Selon la version officielle, le maréchal président tchadien Déby, premier soutien de la France contre les groupes armés terroristes, est mort au combat, la semaine dernière, face à une colonne de rebelles tchadiens venant de Libye. Une version qui ne convainc guère en Afrique, parmi les alliés français de l’opération Barkhane et les diplomates du continent qui restent sceptiques. Idem pour les opposants qui manifestent contre le nouveau régime.
Après la sidération, les langues se délient. C’est que les circonstances de cette mort restent vagues, et n’ont pas été communiquées par la junte dirigée par l’un des fils du président défunt, désormais au pouvoir avec 14 autres généraux qui ont annoncé une période transitoire de 18 mois avant des élections « libres et démocratiques ». Un processus soutenu par Emmanuel Macron, seul chef d’État occidental à s’être rendu aux obsèques. À peine arrivé à N’Djamena, le Président français a eu un premier entretien avec le général Mahamat « Kaka », fils d’Idriss Déby qui a combattu avec ses troupes, aux côtés des soldats français, contre les jihadistes en 2013, au Mali, pendant l’opération Serval. C’est lui qui a été choisi pour succéder à son père, courageux au combat comme il l’avait déjà montré par le passé. Sauf qu’il aurait été tué, non pas par ses ennemis, mais par des officiers de son premier cercle.
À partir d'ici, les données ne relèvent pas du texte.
(* ===== verification/Gr1.v ===== *)
(** The GR(1) solver and its strategies: [mu_calculus/gr1.rs].

    The system is a turn-based arena: a state with a controllable transition is
    Eve's, any other one Adam's.  A set of states is a bit vector with one bit
    per state.  The loops of the source run until their set stops changing;
    [rounds] bounds them, and [None] is an exhausted bound or an index panic. *)
From S2P Require Import Prelude Trit Clts.

Abbreviation StateSet := (list bool) (only parsing).

Definition full (n : nat) : StateSet := bv_fill n true.
Definition empty_set (n : nat) : StateSet := bv_fill n false.

(** Controllable predecessor inside [safe]. *)
Definition cpre (c : Clts) (safe tgt : StateSet) : StateSet :=
  bv_tabulate (state_count c) (λ si,
    if negb (bit safe si) then false
    else
      let outs := outgoing c si in
      if null outs then false
      else
        let eve_owned := existsb (is_controllable c) outs in
        if eve_owned then existsb (λ t, bit tgt (target t)) (List.filter (is_controllable c) outs)
        else forallb (λ t, bit tgt (target t)) outs).

Definition safety_region (rounds : nat) (c : Clts) (safe : StateSet) : option StateSet :=
  stabilise rounds (λ x, Some (cpre c safe x)) (full (state_count c)).

Definition reach (rounds : nat) (c : Clts) (safe tgt : StateSet) : option StateSet :=
  stabilise rounds (λ x, Some (bv_or x (cpre c safe x))) (bv_and tgt safe).

Definition buchi (rounds : nat) (c : Clts) (safe f : StateSet) : option StateSet :=
  stabilise rounds (λ z, reach rounds c safe (bv_and f (cpre c safe z)))
    (bv_and (full (state_count c)) safe).

(** [νX. base ∨ (¬a ∧ CPre(X))] *)
Definition gr1_nu_x (rounds : nat) (c : Clts) (safe base a : StateSet) : option StateSet :=
  stabilise rounds (λ x, Some (bv_or base (bv_and (bv_not a) (cpre c safe x))))
    (bv_and (full (state_count c)) safe).

(** [⋁_i νX. base ∨ (¬a_i ∧ CPre(X))], or [base] without assumptions. *)
Definition gr1_disj (rounds : nat) (c : Clts) (safe base : StateSet) (env_fair : list StateSet) : option StateSet :=
  if null env_fair then Some base
  else for_each (λ d a, let* nx := gr1_nu_x rounds c safe base a in Some (bv_or d nx))
         (empty_set (state_count c)) env_fair.

Definition gr1_mu_y (rounds : nat) (c : Clts) (safe g z : StateSet) (env_fair : list StateSet) : option StateSet :=
  let g_and_cprez := bv_and g (cpre c safe z) in
  stabilise rounds (λ y,
    let* disj := gr1_disj rounds c safe (bv_or g_and_cprez (cpre c safe y)) env_fair in
    Some (bv_or y disj)) (empty_set (state_count c)).

Definition gr1_win (rounds : nat) (c : Clts) (safe : StateSet) (sys_fair env_fair : list StateSet) : option StateSet :=
  if null sys_fair then safety_region rounds c safe
  else
    let* z := safety_region rounds c safe in
    stabilise rounds (λ z,
      for_each (λ z_next g, let* y := gr1_mu_y rounds c safe g z env_fair in Some (bv_and z_next y))
        (bv_and (full (state_count c)) safe) sys_fair) z.

(** ** Ranks *)

(** The newly added states get the rank; [true] when there are any. *)
Definition set_ranks (n r : nat) (cp : StateSet) (rank : list (option nat)) : list (option nat) * bool :=
  let new i := bit cp i && bool_decide (rank !! i = Some None) in
  (imap (λ i x, if new i then Some r else x) rank, existsb new (seq 0 n)).

Fixpoint reach_ranks_loop (rounds : nat) (c : Clts) (arena current : StateSet) (r : nat) (rank : list (option nat))
    : option (list (option nat)) :=
  match rounds with
  | O => None
  | S k =>
    let n := state_count c in
    let cp := cpre c arena current in
    let '(rank', added) := set_ranks n (S r) cp rank in
    let current' := imap (λ i b, b || (bit cp i && bool_decide (rank !! i = Some None))) current in
    if added then reach_ranks_loop k c arena current' (S r) rank' else Some rank'
  end.

Definition gr1_reach_ranks (rounds : nat) (c : Clts) (arena tgt : StateSet) : option (list (option nat)) :=
  let n := state_count c in
  let current := bv_and tgt arena in
  reach_ranks_loop rounds c arena current 0 (map (λ i, if bit current i then Some 0 else None) (seq 0 n)).

Fixpoint mu_y_ranks_loop (rounds inner : nat) (c : Clts) (safe g_and_cprez : StateSet) (env_fair : list StateSet)
    (y : StateSet) (k : nat) (rank : list (option nat)) : option (list (option nat)) :=
  match rounds with
  | O => None
  | S r =>
    let* disj := gr1_disj inner c safe (bv_or g_and_cprez (cpre c safe y)) env_fair in
    let y_next := bv_or y disj in
    let new i := bit y_next i && negb (bit y i) in
    let rank' := imap (λ i x, if new i then Some k else x) rank in
    if existsb new (seq 0 (state_count c))
    then mu_y_ranks_loop r inner c safe g_and_cprez env_fair y_next (S k) rank'
    else Some rank'
  end.

Definition gr1_mu_y_ranks (rounds : nat) (c : Clts) (safe g z : StateSet) (env_fair : list StateSet)
    : option (list (option nat)) :=
  let n := state_count c in
  mu_y_ranks_loop rounds rounds c safe (bv_and g (cpre c safe z)) env_fair (empty_set n) 0 (replicate n None).

(** ** Strategies *)

(** A rank, or [usize::MAX] without one. *)
Definition rank_key (r : option nat) : N := default (2 ^ 64 - 1)%N (N.of_nat <$> r).

(** The first target in [z] of least rank; reading the ranks can panic. *)
Fixpoint best_target (z : StateSet) (ranks : option (list (option nat))) (best : option (N * StateId))
    (ts : list Transition) : option (option (N * StateId)) :=
  match ts with
  | [] => Some best
  | t :: ts' =>
    if negb (bit z (target t)) then best_target z ranks best ts'
    else
      let* rank := ranks in
      let tr := rank_key (default None (rank !! target t)) in
      let better := match best with None => true | Some (br, _) => (tr <? br)%N end in
      best_target z ranks (if better then Some (tr, target t) else best) ts'
  end.

(** The states of [z] with a controllable transition. *)
Definition eve_choices (c : Clts) (z : StateSet) : list StateId :=
  List.filter (λ s, bit z s && existsb (is_controllable c) (outgoing c s)) (states c).

Definition gr1_strategy_single (rounds : nat) (c : Clts) (z g : StateSet) : option (gmap StateId StateId) :=
  let* rank := gr1_reach_ranks rounds c z (bv_and g (cpre c z z)) in
  for_each (λ strat s,
    let* best := best_target z (Some rank) None (List.filter (is_controllable c) (outgoing c s)) in
    Some (match best with Some (_, ti) => <[s := ti]> strat | None => strat end)) ∅ (eve_choices c z).

Record Gr1MultiStrategy := {
  gs_moves : gmap (StateId * nat) (StateId * nat);
  n_modes : nat
}.

Definition gr1_strategy_multi (rounds : nat) (c : Clts) (safe z : StateSet) (sys_fair env_fair : list StateSet)
    : option Gr1MultiStrategy :=
  let m := Nat.max (length sys_fair) 1 in
  let* ranks := for_each (λ rs g, let* r := gr1_mu_y_ranks rounds c safe g z env_fair in Some (rs ++ [r])) [] sys_fair in
  let* moves := for_each (λ moves sm,
      let '(s, mode) := sm in
      let* best := best_target z (ranks !! mode) None (List.filter (is_controllable c) (outgoing c s)) in
      match best with
      | None => Some moves
      | Some (_, ti) =>
        let* g := sys_fair !! mode in
        Some (<[(s, mode) := (ti, if bit g ti then (mode + 1) mod m else mode)]> moves)
      end) ∅ (list_prod (eve_choices c z) (seq 0 m)) in
  Some {| gs_moves := moves; n_modes := m |}.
Des responsables militaires conviés sous sa tente
Accompagné de son aide de camp Khoudar Mahamat Acyl, frère de la première dame, le Président Idriss Deby Itno arrive dans la zone de Nokou, dans la province du Kanem, le week-end du 17 avril. Il s’installe à son QG situé à une cinquantaine de kilomètres du front, où se déplacent des pick-ups rebelles lourdement armés, suivis par des aéronefs français qui communiquent leurs positions à l’état-major de Déby. Une aide indispensable dans la guerre du désert. Un opérateur des Forces spéciales françaises fait l’interface. Grâce à ses moyens techniques, il transmet les renseignements des capteurs français aux officiers tchadiens. La bataille, très mobile, a été engagée, sans que vraiment un camp l’emporte sur un autre.
D’où la venue du « patron ». Idriss Déby convie plusieurs responsables militaires à une réunion sous sa tente. À la fin, serait arrivé un général, cousin de l’opposant Yaya Dillo, en fuite depuis que la police, équipée de blindés, a voulu l’arrêter, le 28 février, à son domicile. Sa mère et l’un de ses petits-fils ont été tués. Lui a été exfiltré par des fonctionnaires qui croyaient, dira l’opposant, intervenir sur des rebelles. Le général qui entre dans la tente de Déby, deux mois plus tard, est un parent de la défunte. Il arrive d’un poste avancé qui protège le QG du maréchal. « Eh rebelle, qu’est-ce que tu fais ici ? », lui aurait lancé Idriss Déby, pour qui le mot « rebelle » ne désigne pas l’ennemi venu de Libye. Il traduit le ressentiment qu’il a envers ce général, qui avait refusé de s’associer à l’attaque du domicile de l’opposant Yaya Dillo. « Vous devriez nous rendre le corps de notre tante que vous avez sauvagement assassinée et dont vous confisquez le corps jusqu’à présent… » Une parole de trop qui aurait mis le maréchal hors de lui.
Idriss Déby aurait sorti son pistolet et abattu à bout portant l’officier. Dans la foulée, une rafale retentit. C’est le cousin du général abattu, le sous-lieutenant Umaru Dillo Djérou, qui aurait tiré sur le Président Déby. Suit une fusillade qui cause la mort de plusieurs militaires et en blesse d’autres, dont le général Taher Erda, le patron du renseignement, légèrement touché.
Paris informé sur-le-champ
Grâce à ses officiers de liaison, Paris est informé sur-le-champ de la mort du Président tchadien. Son fils, le général Mahamat « Kaka », qui se trouvait à l’extérieur, sur le champ de bataille, est joint en premier par les autorités françaises. Il aurait parlé avec Emmanuel Macron. Le chef d’état-major général des armées, le général Abdelkerim Daoud, est appelé à son tour. Il est alors convenu que le général Mahamat Idriss Déby à la tête du pays est la solution pour une transition, sans que les mystères qui entourent la mort de son père ne soient révélés.